Não Predizer o Futuro

Uma parceria da Sinagoga Edmond J. Safra – Ipanema com o escritório do Rabino Jonathan Sacks (The Office of Rabbi Sacks)

Jacob estava em seu leito de morte. Ele convocou seus filhos. Ele queria abençoá-los antes de morrer. Mas o texto começa com uma estranha semi-repetição:
“Reúnam-se ao meu redor e assim eu posso dizer a vocês o que vai acontecer nos próximos dias. Juntem-se e ouçam, filhos de Jacob; ouçam seu pai Israel” (Gen. 49:1-2).
Isso parece estar dizendo a mesma coisa duas vezes, com uma diferença. Na primeira frase, há uma referência para “o que vai acontecer com vocês nos dias por vir” (literalmente “no final dos dias”).
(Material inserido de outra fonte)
(* ===== verification/ConfigText.v ===== *)
(** The text of a raw configuration, as the loader logs it: the String methods
    of apix/config/v1alpha1 and what [fmt] makes of their values. *)

From Stdlib Require Import Strings.Byte String.
From Corelib Require Import SpecFloat.
From S2P Require Import Prelude GoFloat GoValue Envoy Loader.

Local Open Scope string_scope.
Local Open Scope list_scope.

(** ** fmt *)

(** [num / den], rounded to the nearest integer, ties to even. *)
Definition round_half_even (num den : Z) : Z :=
  let q := (num / den)%Z in
  let r := (2 * (num - q * den))%Z in
  if (r <? den)%Z then q
  else if (r =? den)%Z then (if Z.even q then q else q + 1)%Z
  else (q + 1)%Z.

(** A number of millionths, with six decimals. *)
Definition six_decimals (n : Z) : string :=
  let ds := digits n in
  let ds := replicate (7 - length ds) "0"%byte ++ ds in
  b2s (take (length ds - 6) ds ++ "."%byte :: drop (length ds - 6) ds).

(** The verb [%f]. *)
Definition sprintf_f (x : float64) : string :=
  match x with
  | S754_nan => "NaN"
  | S754_infinity s => if s then "-Inf" else "+Inf"
  | S754_zero s => if s then "-0.000000" else "0.000000"
  | S754_finite s m e =>
      let '(num, den) := f_num_den m e in
      (if s then "-" else "") +:+ six_decimals (round_half_even (num * 1000000) den)
  end.

(** The verb [%v] of a slice whose elements print as [f] says. *)
Definition sprintf_slice {A} (f : A → string) (l : list A) : string :=
  "[" +:+ String.concat " " (f <$> l) +:+ "]".

(** What [fmt] prints when the String method of an operand panics. *)
Definition panicked : string :=
  "%!v(PANIC=String method: runtime error: invalid memory address or nil pointer dereference)".

Definition sprintf_v_of {A} (String_ : A → res string) (a : A) : string :=
  match String_ a with Ok s => s | Panic _ => panicked end.

(** ** The String methods *)

Definition PluginRef_String (pr : PluginRef) : string :=
  match ref_Weight pr with
  | Some w => "{PluginRef: " +:+ ref_name pr +:+ ", Weight: " +:+ sprintf_f w +:+ "}"
  | None => "{PluginRef: " +:+ ref_name pr +:+ "}"
  end.

Definition PluginRefList_String (prl : list PluginRef) : string :=
  let contents := match prl with
                  | [] => ""
                  | _ => "Plugins: " +:+ sprintf_slice PluginRef_String prl
                  end in
  "{" +:+ contents +:+ "}".

Definition PluginSpec_String (ps : PluginSpec) : string :=
  let parts :=
    (if negb (String.eqb (spec_Name ps) "") then ["Name: " +:+ spec_Name ps] else []) ++
    ["Type: " +:+ spec_Type ps] ++
    match spec_Parameters ps with [] => [] | p => ["Parameters: " +:+ b2s p] end in
  "{" +:+ String.concat ", " parts +:+ "}".

(** [prof.Plugins] is dereferenced: a profile without plugins panics. *)
Definition Profile_String (prof : RawProfile) : res string :=
  match raw_Plugins prof with
  | None => Panic "invalid memory address or nil pointer dereference"
  | Some ps =>
      let request := match raw_Request ps with
                     | [] => "" | l => "Request: " +:+ sprintf_slice PluginRef_String l end in
      let response := match raw_Response ps with
                      | [] => "" | l => "Response: " +:+ sprintf_slice PluginRef_String l end in
      let plugins := if negb (String.eqb request "") && negb (String.eqb response "")
                     then request +:+ ", " +:+ response else request +:+ response in
      let parts := ("Name: " +:+ raw_Name prof) ::
                   (if String.eqb plugins "" then [] else ["Plugins: {" +:+ plugins +:+ "}"]) in
      Ok ("{" +:+ String.concat ", " parts +:+ "}")
  end.

(** [DatalayerConfig] has no String method: [fmt] prints the pointer's struct. *)
Definition DatalayerConfig_v (d : DatalayerConfig) : string :=
  "&{" +:+ String.concat " " (sprintf_slice PluginRef_String <$>
             [Collectors d; Extractors d; Datasources d]) +:+ "}".

Definition optional {A} (label : string) (f : A → string) (x : option A) : string :=
  match x with Some a => ", " +:+ label +:+ ": " +:+ f a | None => "" end.

Definition PayloadProcessorConfig_String (cfg : PayloadProcessorConfig) : string :=
  "{" +:+ "Plugins: " +:+ sprintf_slice PluginSpec_String (cfg_Plugins cfg)
  +:+ optional "PreProcessing" PluginRefList_String (cfg_PreProcessing cfg)
  +:+ optional "ProfilePicker" PluginRef_String (cfg_ProfilePicker cfg)
  +:+ ", Profiles: " +:+ sprintf_slice (sprintf_v_of Profile_String) (cfg_Profiles cfg)
  +:+ optional "PostProcessing" PluginRefList_String (cfg_PostProcessing cfg)
  +:+ optional "Datalayer" DatalayerConfig_v (cfg_Datalayer cfg) +:+ "}".

(** ** What the text shows *)

(** Logging a configuration never panics, also when a profile has no plugins
    section - which the loader refuses only after it has logged it. *)
Example profile_without_plugins :
  PayloadProcessorConfig_String
    {| cfg_Plugins := []; cfg_PreProcessing := None; cfg_ProfilePicker := None;
       cfg_Profiles := [{| raw_Name := "p"; raw_Plugins := None |}]; cfg_PostProcessing := None;
       cfg_Datalayer := None |} = "{Plugins: [], Profiles: [" +:+ panicked +:+ "]}".
Proof. vm_compute. reflexivity. Qed.

Example weighted_reference :
  PluginRefList_String [{| ref_name := "a"; ref_Weight := Some f_half |}; named "b"] =
    "{Plugins: [{PluginRef: a, Weight: 0.500000} {PluginRef: b}]}".
Proof. vm_compute. reflexivity. Qed.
Isso está ausente na segunda frase.
Rashi, seguindo o Talmud (1), diz que “Jacob quis revelar o que iria acontecer no futuro, mas a presença Divina foi removida dele”. Ele tentou prever o futuro, mas descobriu que não podia.
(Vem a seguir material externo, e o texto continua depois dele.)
(* ===== verification/Exchanges.v ===== *)
(** Many streams at once: the exchanges (a request and its response, each one
    stream of pkg/handlers/server.go's [Process]) that the gRPC server handles
    concurrently over one world, and what the data layer learns of them.

    A round of a stream is one step; rounds of different streams interleave in
    any order, the messages of a stream come in any order too, and in between
    the rest of the program changes the world as it likes, short of notifying
    events itself. An event holds the request as it is when the event is
    notified, although the program notifies a pointer to it:
    [events_hold_the_request] says when that is the same, which is always but
    for a response that is notified before its request. The theorems that count
    the requests in flight therefore leave such streams out
    ([requests_first]). *)

From Stdlib Require Import String.
From S2P Require Import Prelude GoFloat GoValue Envoy Message World Handlers ServerProofs Datalayer Extractors.
From S2P Require Import ModelSelector SelectorPlugins Processor Feedback.

Local Open Scope string_scope.
Local Open Scope list_scope.

(** ** Sums over the exchanges *)

Definition zsum {A} (f : A → Z) (l : list A) : Z := foldr (λ x, Z.add (f x)) 0%Z l.

Lemma zsum_app {A} (f : A → Z) l l' : zsum f (l ++ l') = (zsum f l + zsum f l')%Z.
Proof. induction l as [|x l IH]; simpl; [done|]. rewrite IH. lia. Qed.

Lemma zsum_insert {A} (f : A → Z) l i x y :
  l !! i = Some x → zsum f (<[i:=y]> l) = (zsum f l - f x + f y)%Z.
Proof.
  revert i. induction l as [|z l IH]; intros [|i]; simpl; [done..| |].
  - intros [= ->]. lia.
  - intros Hi. rewrite (IH _ Hi). lia.
Qed.

Lemma zsum_nonneg {A} (f : A → Z) l : Forall (λ x, 0 ≤ f x)%Z l → (0 ≤ zsum f l)%Z.
Proof. induction 1; simpl; [done|lia]. Qed.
Isso não é um pequeno detalhe. É uma característica fundamental da espiritualidade judaica. Acreditamos que não podemos prever o futuro quando se trata de seres humanos. Fazemos o futuro por nossas escolhas. O roteiro ainda não foi escrito. O futuro está radicalmente aberto.
Essa era uma grande diferença entre Israel da antiguidade e a antiga Grécia. Os gregos acreditavam no destino, moira, mesmo o destino cego, ananke. Quando o oráculo de Delfos disse a Laio que ele teria um filho que iria matá-lo, ele tomou todas as precauções para se certificar de que não aconteceria. Quando a criança nasceu, Laio pregou-o pelos pés a uma rocha e deixou-o lá para morrer. Um pastor que por ali passava, encontrou-o e o salvou, e ele acabou por ser criado pelo rei e rainha de Corinto. Porque seus pés estavam permanentemente disformes, ele veio a ser conhecido como Édipo (aquele que tinha os “pés inchados”).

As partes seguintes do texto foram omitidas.